私が理化学研究所に入所してから、いろいろなことがありました。
2009-2010年の事業仕分け
2011年の東日本大震災と原発事故
事業仕分けでは、いくつもの研究プロジェクトが批判され、予算縮減を通告されました。
しかしその後、日本中のたくさんの方々が、
基礎研究や技術開発に携わる人たちに、あたたかい声援を送ってくれました。
震災の被災地では、テレビの映像からは計り知れない
たくさんの悲しみや絶望、不安や怒りがあるのだと思います。
私も、物理と化学に関わってきた身として、いろいろ考えさせられました。
漠然と信じることにしていた原発の安全性と、原発の脆さ。
情報の後出しが不信を招き、正直に公表したデータが余計な不安をあおるという、説明の問題。
放射性物質に関して、専門外の方々に感じさせてしまっている不安。
(私も不安ですが、放射線や元素の挙動を知っている分、不安が少ないのだと思います。
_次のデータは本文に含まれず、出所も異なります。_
(** * Schnorr / Sigma identification notebooks: a shallow embedding

    The Python cells of [Sigma-Protocol/sigma_2.ipynb],
    [Schnorr-Protocol/schnorr_2.ipynb] and [Schnorr-Protocol/schnorr_3.ipynb]
    are embedded as Rocq functions.  Python integers are [Z]; a function that
    can raise returns a [result]; [random.randint] reads an explicit entropy
    tape; a proof dictionary is a [gmap string Z]. *)

From Stdlib Require Import ZArith Zpow_facts Lia List.
From Stdlib Require Import Strings.String Strings.Ascii Strings.Byte.
From Stdlib Require Import DecimalString DecimalZ.
From stdpp Require Import base option gmap strings.
Import ListNotations.

Local Open Scope Z_scope.

(** ** Python runtime: exceptions, integer operators, [random.randint] *)

Module Py.

(** Exception classes.  The first four are the built-in classes the modelled
    cells can raise.  [ParameterGenerationError] and [InvalidParametersError]
    are the classes named by the specification's error taxonomy; no cell
    defines or raises them. *)
Inductive exn : Set :=
| ValueError
| ZeroDivisionError
| KeyError
| TypeError
| ParameterGenerationError
| InvalidParametersError.

Inductive result (A : Type) : Type :=
| Ok (a : A)
| Raise (e : exn).
Arguments Ok {A} a.
Arguments Raise {A} e.

#[global] Instance result_ret : MRet result := λ A a, Ok a.
#[global] Instance result_bind : MBind result :=
  λ A B f m, match m with Ok a => f a | Raise e => Raise e end.

(** [a % b]: floor remainder, sign of the divisor; [b = 0] raises. *)
Definition py_mod (a b : Z) : result Z :=
  if b =? 0 then Raise ZeroDivisionError else Ok (a mod b).

(** [a // b]: floor quotient; [b = 0] raises. *)
Definition py_floordiv (a b : Z) : result Z :=
  if b =? 0 then Raise ZeroDivisionError else Ok (a / b).

(** [range(a, b)] *)
Definition py_range (a b : Z) : list Z :=
  map (λ i, a + Z.of_nat i) (seq 0 (Z.to_nat (b - a))).

(** [pow(a, e, m)].  A zero modulus raises [ValueError]; a negative exponent
    needs [a] invertible modulo [m] and raises [ValueError] otherwise; the
    result has the sign of [m], like [%]. *)
Definition py_pow (a e m : Z) : result Z :=
  if m =? 0 then Raise ValueError
  else if 0 <=? e then Ok (Zpow_mod a e m)
  else if Z.gcd a m =? 1 then Ok (Zpow_mod (Z.invmod a (Z.abs m)) (- e) m)
  else Raise ValueError.

(** [int(n ** 0.5)].  A negative base makes [n ** 0.5] complex, and [int] of
    a complex raises [TypeError].  On the integers the cells use (at most
    10000) the double truncates to the integer square root. *)
Definition py_isqrt (n : Z) : result Z :=
  if n <? 0 then Raise TypeError else Ok (Z.sqrt n).

(** [all(f(i) for i in l)], stopping at the first false element. *)
Fixpoint py_all (f : Z → result bool) (l : list Z) : result bool :=
  match l with
  | [] => Ok true
  | i :: l' => b ← f i; if b : bool then py_all f l' else Ok false
  end.

(** The random source: a tape of entropy words and a read position. *)
Record rng : Type := { tape : nat → Z; pos : nat }.

Definition advance (st : rng) : rng :=
  {| tape := tape st; pos := S (pos st) |}.

(** Computations that may consume randomness and may raise. *)
Definition M (A : Type) : Type := rng → result (A * rng).

#[global] Instance M_ret : MRet M := λ A a st, Ok (a, st).
#[global] Instance M_bind : MBind M :=
  λ A B f m st,
    match m st with
    | Ok (a, st') => f a st'
    | Raise e => Raise e
    end.

Definition lift {A} (r : result A) : M A :=
  λ st, match r with Ok a => Ok (a, st) | Raise e => Raise e end.

(** [random.randint(a, b)]: an integer of [a..b], both ends included; an
    empty range raises [ValueError] and reads nothing. *)
Definition randint (a b : Z) : M Z :=
  λ st,
    if b <? a then Raise ValueError
    else Ok (a + tape st (pos st) mod (b - a + 1), advance st).

End Py.
Import Py.

(** ** [hashlib.sha256] (FIPS 180-4) and [int.from_bytes] *)

Module SHA256.

Definition w32 (x : Z) : Z := x mod 2 ^ 32.
Definition add32 (a b : Z) : Z := w32 (a + b).
Definition rotr (n x : Z) : Z :=
  Z.lor (Z.shiftr x n) (w32 (Z.shiftl x (32 - n))).
Definition not32 (x : Z) : Z := Z.lxor x 0xffffffff.

Definition Ch (x y z : Z) : Z := Z.lxor (Z.land x y) (Z.land (not32 x) z).
Definition Maj (x y z : Z) : Z :=
  Z.lxor (Z.lxor (Z.land x y) (Z.land x z)) (Z.land y z).
Definition Sigma0 (x : Z) : Z :=
  Z.lxor (Z.lxor (rotr 2 x) (rotr 13 x)) (rotr 22 x).
Definition Sigma1 (x : Z) : Z :=
  Z.lxor (Z.lxor (rotr 6 x) (rotr 11 x)) (rotr 25 x).
Definition sigma0 (x : Z) : Z :=
  Z.lxor (Z.lxor (rotr 7 x) (rotr 18 x)) (Z.shiftr x 3).
Definition sigma1 (x : Z) : Z :=
  Z.lxor (Z.lxor (rotr 17 x) (rotr 19 x)) (Z.shiftr x 10).
(** Evaluates [digit_of] on a character of the goal. *)
Ltac eval_digit :=
  match goal with
  | |- context [digit_of ?c] =>
      let v := eval vm_compute in (digit_of c) in
      change (digit_of c) with v
  end.

(* ================================================================= *)
(** * Properties *)

(* ================================================================= *)
(** ** Facts about the monad *)

Lemma bind_done {St A B} (m : M St A) (k : A -> M St B) s a s' :
  m s = (Done a, s') -> bind m k s = k a s'.
Proof. intros H. unfold bind. now rewrite H. Qed.

Lemma bind_raised {St A B} (m : M St A) (k : A -> M St B) s e s' :
  m s = (Raised e, s') -> bind m k s = (Raised e, s').
Proof. intros H. unfold bind. now rewrite H. Qed.

Lemma bind_inv {St A B} (m : M St A) (k : A -> M St B) s b s' :
  bind m k s = (Done b, s') ->
  exists a s1, m s = (Done a, s1) /\ k a s1 = (Done b, s').
Proof.
  unfold bind. destruct (m s) as [[a | e |] s1]; intros H; try discriminate.
  now exists a, s1.
Qed.

(* ================================================================= *)
(** ** Facts about strings *)

Lemma prefix_iff p s :
  String.prefix p s = true <-> exists t, s = p +++ t.
Proof.
  revert s. induction p as [| a p IH]; intros s; simpl.
  - split; [intros _; exists s | intros _; destruct s]; reflexivity.
  - destruct s as [| b s]; simpl.
    + split; [discriminate | intros [t H]; discriminate].
    + destruct (ascii_dec a b) as [-> | Hab].
      * rewrite IH. split; intros [t H]; exists t; [now subst | now injection H].
      * split; [discriminate | intros [t H]; injection H; intros; subst; now elim Hab].
Qed.

Lemma py_in_iff sub s :
  py_in sub s = true <-> exists pre post, s = pre +++ sub +++ post.
Proof.
  induction s as [| c s IH]; cbn [py_in].
  - rewrite orb_false_r, prefix_iff. split.
    + intros [t H]. exists "", t. exact H.
    + intros [pre [post H]]. destruct pre; simpl in H.
      * now exists post.
      * discriminate.
  - rewrite orb_true_iff, prefix_iff, IH. split.
    + intros [[t H] | [pre [post H]]].
      * exists "", t. exact H.
      * exists (String c pre), post. simpl. now rewrite H.
    + intros [pre [post H]]. destruct pre as [| c' pre]; simpl in H.
      * left. now exists post.
      * right. injection H as _ H. now exists pre, post.
Qed.

(* ================================================================= *)
(** ** Save location *)

Lemma for_each_saves cfg playstyle cs best out :
  for_each cs (consider_save cfg playstyle) best out
  = (Done (fold_left pick (map (pair playstyle) (filter (eligible cfg) cs)) best),
     out).
Proof.
  revert best. induction cs as [| [save t] cs IH]; intros best; [reflexivity |].
  cbn [for_each filter]. unfold eligible at 1. cbn [fst].
  unfold bind, consider_save at 1.
  destruct (String.eqb save (FOLDER_NAME cfg)); cbn [negb].
  - unfold ret. apply IH.
  - cbn [map fold_left]. unfold pick at 2, cand_mtime, chosen, cand_name.
    cbn [fst snd].
    destruct (t >? latest_modified best); unfold ret; apply IH.
Qed.

Lemma for_each_playstyles cfg ps best out :
  all_listable ps = true ->
  for_each ps (consider_playstyle cfg) best out
  = (Done (fold_left pick (candidates cfg ps) best), out).
Proof.
  revert best. induction ps as [| [p d] ps IH]; intros best Hl; [reflexivity |].
  cbn [all_listable forallb snd] in Hl. apply andb_prop in Hl as [Hd Hl].
  destruct d as [cs | | |]; try discriminate.
  cbn [for_each candidates flat_map fst snd listed_children].
  rewrite fold_left_app.
  unfold bind, consider_playstyle at 1. cbn [os_listdir]. unfold ret at 1.
  unfold bind. rewrite for_each_saves. now apply IH.
Qed.
(** X19: the offset of an event's time is dropped, not applied.  For a
    whole second [dt] of the calendar, the time of an event written as the
    ISO text of [dt], alone, followed by [Z], or followed by an offset
    [+HH:MM] or [-HH:MM], is read by [get_availability] as [dt] itself: an
    event at 10:00+05:30 blocks the slots an event at 10:00Z blocks. *)
Theorem event_offsets_are_dropped :
  forall dt sign oh om,
    is_naive_datetime dt -> microsecond dt = 0 ->
    sign = "+"%char \/ sign = "-"%char ->
    0 <= oh <= 23 -> 0 <= om <= 59 ->
    event_datetime (Some (isoformat dt)) = Ok dt
    /\ event_datetime (Some (isoformat dt +:+ "Z")) = Ok dt
    /\ event_datetime
         (Some (isoformat dt
                +:+ String sign (PyString.zfill 2 oh +:+ ":" +:+ PyString.zfill 2 om)))
       = Ok dt.
Proof.
  intros [n hh mm ss ff tz] sign oh om (Hn & Hhh & Hmm & Hss & _ & Htz) Hff Hsign Hoh Hom.
  cbn [toordinal hour minute second microsecond tzinfo] in *. subst ff tz.
  destruct (ord2ymd_ymd2ord n Hn) as (y & m & d & Hymd & Hy & Hm & Hd & Hord).
  assert (Hdm : _days_in_month y m <= 31).
  { unfold _days_in_month. destruct ((m =? 2) && _is_leap y); [lia|].
    assert (Hk : m ∈ seqZ 1 12) by (apply elem_of_seqZ; lia).
    vm_compute in Hk. repeat (apply elem_of_cons in Hk as [->|Hk]);
      [vm_compute; discriminate ..|by apply elem_of_nil in Hk]. }
  set (dt := mk_datetime n hh mm ss 0 None).
  assert (Hplain : fromisoformat (isoformat dt) = Ok dt)
    by (apply isoformat_is_read_back; cbn; (reflexivity || lia)).
  assert (HnoZ : PyString.find_char "Z" (isoformat dt) = None).
  { unfold isoformat, dt. cbn [toordinal hour minute second microsecond tzinfo].
    rewrite (format_date_chars _ _ _ _ Hymd).
    cbv [String.append PyString.zfill Z.eqb].
    cbn -[Ascii.eqb PyString.ascii_of_digit].
    rewrite !(digit_is_no_Z _ _ (digit_of_ascii_of_digit _)). reflexivity. }
  assert (Hoffset : forall sg o1 o2 p1 p2 e1 e2 g1 g2,
             sg = "+"%char \/ sg = "-"%char ->
             PyString.digit_of_ascii o1 = Some e1 ->
             PyString.digit_of_ascii o2 = Some e2 ->
             PyString.digit_of_ascii p1 = Some g1 ->
             PyString.digit_of_ascii p2 = Some g2 ->
             (0 * 10 + e1) * 10 + e2 <= 23 ->
             0 <= (0 * 10 + g1) * 10 + g2 <= 59 ->
             event_datetime
               (Some (isoformat dt
                      +:+ String sg (String o1 (String o2 (String ":"
                            (String p1 (String p2 EmptyString)))))))
             = Ok dt).
  { intros sg o1 o2 p1 p2 e1 e2 g1 g2 Hsg Ho1 Ho2 Hp1 Hp2 He Hg.
    unfold event_datetime.
    rewrite replace_behind by exact HnoZ.
    assert (Htail : PyString.replace "Z" "+00:00"
                      (String sg (String o1 (String o2 (String ":"
                         (String p1 (String p2 EmptyString))))))
                    = String sg (String o1 (String o2 (String ":"
                         (String p1 (String p2 EmptyString)))))).
    { unfold PyString.replace. cbn [PyString.replace_go]. rewrite !prefix_char.
      rewrite (digit_is_no_Z _ _ Ho1), (digit_is_no_Z _ _ Ho2),
        (digit_is_no_Z _ _ Hp1), (digit_is_no_Z _ _ Hp2).
      change (Ascii.eqb "Z" ":") with false.
      destruct Hsg as [-> | ->]; reflexivity. }
    rewrite Htail.
    unfold isoformat, dt. cbn [toordinal hour minute second microsecond tzinfo].
    rewrite (format_date_chars _ _ _ _ Hymd).
    cbv [String.append PyString.zfill Z.eqb].
    destruct (parse_time_offset_chars sg
                (PyString.ascii_of_digit (hh / 10)) (PyString.ascii_of_digit hh)
                (PyString.ascii_of_digit (mm / 10)) (PyString.ascii_of_digit mm)
                (PyString.ascii_of_digit (ss / 10)) (PyString.ascii_of_digit ss)
                o1 o2 p1 p2 _ _ _ _ _ _ e1 e2 g1 g2 Hsg
                (digit_of_ascii_of_digit _) (digit_of_ascii_of_digit _)
                (digit_of_ascii_of_digit _) (digit_of_ascii_of_digit _)
                (digit_of_ascii_of_digit _) (digit_of_ascii_of_digit _)
                Ho1 Ho2 Hp1 Hp2 He Hg) as (off & Htime).
    rewrite !two_digits in Htime by lia.
    erewrite fromisoformat_offset_chars; [| |exact Htime|].
    - cbn [mbind result_bind rbind mret result_ret tzinfo replace_tzinfo_None
           toordinal hour minute second microsecond].
      rewrite Hord. reflexivity.
    - erewrite parse_date_chars by apply digit_of_ascii_of_digit.
      rewrite four_digits, !two_digits by lia. reflexivity.
    - apply check_fields_true; lia. }
  split; [|split].
  - unfold event_datetime.
    rewrite <- (append_empty (isoformat dt)) at 1.
    rewrite replace_behind by exact HnoZ.
    change (PyString.replace "Z" "+00:00" "") with "".
    rewrite append_empty, Hplain. reflexivity.
  - unfold event_datetime. rewrite replace_behind by exact HnoZ.
    change (PyString.replace "Z" "+00:00" "Z") with "+00:00".
    specialize (Hoffset "+"%char "0"%char "0"%char "0"%char "0"%char 0 0 0 0
                  ltac:(by left) eq_refl eq_refl eq_refl eq_refl ltac:(lia) ltac:(lia)).
    unfold event_datetime in Hoffset.
    rewrite replace_behind in Hoffset by exact HnoZ.
    exact Hoffset.
  - cbv [PyString.zfill]. 
    change ((("" +:+ String (PyString.ascii_of_digit (oh / 10)) "")
             +:+ String (PyString.ascii_of_digit oh) "")
            +:+ ":" +:+ ("" +:+ String (PyString.ascii_of_digit (om / 10)) "")
            +:+ String (PyString.ascii_of_digit om) "")
      with (String (PyString.ascii_of_digit (oh / 10))
              (String (PyString.ascii_of_digit oh)
                 (String ":" (String (PyString.ascii_of_digit (om / 10))
                    (String (PyString.ascii_of_digit om) EmptyString))))).
    eapply Hoffset; try apply digit_of_ascii_of_digit; try exact Hsign;
      rewrite two_digits; lia.
Qed.
(** * Password-reset service of noddit-server: a shallow embedding

    Source: [src/password-reset/password-reset.service.ts], class
    [PasswordResetService].  The service issues reset tokens
    ([forgotPassword]) and redeems them ([resetPassword]).

    Conventions of the embedding.
    - A JavaScript string is a [string]: the sequence of the bytes of its
      UTF-8 encoding, which is what [Buffer.from] and [Hmac.update] read.
      All strings the service builds itself (hex digests, ISO timestamps)
      are ASCII, where bytes, code points and UTF-16 code units coincide.
    - A byte buffer is a [list Z] of values in [0, 256).
    - The database, the mail transport and the log of calls made to the
      outside are one explicit state, [Sys], threaded through a state and
      exception monad [M].  A thrown exception keeps the state reached so
      far: nothing in the service rolls back.
    - What a call reads from outside the program (the clock, the random
      generator, argon2, failures of the store's writes and of the mail
      transport) is an explicit argument, [Env].  The three queries that
      read the store are modelled as answered. *)

From Stdlib Require Import ZArith List String Ascii Bool Lia PeanoNat.
From Stdlib Require Import DecimalString DecimalPos DecimalZ.
Import ListNotations.
Local Open Scope Z_scope.

(** * SHA-256 and HMAC (Node's [crypto.createHmac('sha256', key)])

    FIPS 180-4 and RFC 2104 over byte lists.  The round constants are
    computed from their definition (fractional parts of the cube and square
    roots of the first primes) and the functions are checked against the
    published test vectors below. *)

Module Sha256.

Definition wrap32 (x : Z) : Z := x mod 2 ^ 32.
Definition rotr (n x : Z) : Z := Z.lor (Z.shiftr x n) (wrap32 (Z.shiftl x (32 - n))).
Definition not32 (x : Z) : Z := Z.lxor x (2 ^ 32 - 1).
Definition Ch (x y z : Z) : Z := Z.lxor (Z.land x y) (Z.land (not32 x) z).
Definition Maj (x y z : Z) : Z := Z.lxor (Z.lxor (Z.land x y) (Z.land x z)) (Z.land y z).
Definition bigSigma0 (x : Z) : Z := Z.lxor (Z.lxor (rotr 2 x) (rotr 13 x)) (rotr 22 x).
Definition bigSigma1 (x : Z) : Z := Z.lxor (Z.lxor (rotr 6 x) (rotr 11 x)) (rotr 25 x).
Definition smallSigma0 (x : Z) : Z := Z.lxor (Z.lxor (rotr 7 x) (rotr 18 x)) (Z.shiftr x 3).
Definition smallSigma1 (x : Z) : Z := Z.lxor (Z.lxor (rotr 17 x) (rotr 19 x)) (Z.shiftr x 10).

Definition isPrime (n : Z) : bool :=
  forallb (fun d => negb (n mod Z.of_nat d =? 0)) (seq 2 (Z.to_nat n - 2)).

(** The first sixty-four primes, 2 .. 311. *)
Definition primes64 : list Z :=
  Eval vm_compute in filter isPrime (map Z.of_nat (seq 2 310)).

Fixpoint cbrtBits (k : nat) (n r : Z) : Z :=
  match k with
  | O => r
  | S k' =>
      let c := r + 2 ^ Z.of_nat k' in
      cbrtBits k' n (if c * c * c <=? n then c else r)
  end.

(** Integer cube root, for arguments below [2 ^ 120]. *)
Definition cbrtFloor (n : Z) : Z := cbrtBits 40 n 0.

Definition K : list Z :=
  Eval vm_compute in map (fun p => wrap32 (cbrtFloor (p * 2 ^ 96))) primes64.

Definition H0 : list Z :=
  Eval vm_compute in map (fun p => wrap32 (Z.sqrt (p * 2 ^ 64))) (firstn 8 primes64).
)
そんな中、さまざまな企業や組織、個人の方々が、
今自分にできることは何かと考え、行動に移しておられました。
スポーツ選手たちが、被災地の方々を考えながら自分のプレーでベストを尽くし、
輝かしい成果とともに、たくさんの方々に希望を与えている姿を見ました。
国の予算で研究させていただいている立場として、
何が求められており、何をしなければいけないのかを考えさせられました。
今私は、新しい熱電変換材料の探索に携わっています。
もし安価でとても効率の高い熱電変換材料が発見できたら、
原子力の代わりは無理だとしても、
新しい発電方法として活躍してくれるかもしれません。
このように、直接人の役に立てるかもしれない研究テーマで、
自由に研究させていただけていることは幸運だと思いました。
研究していると、そんなの無理だよと言われたり、諦めたくなってしまうことも多いですが、
諦めなかったことで、不可能を可能にしている人たちもいます。
この探索に自分のベストを尽くすことが、今私にできることだと思います。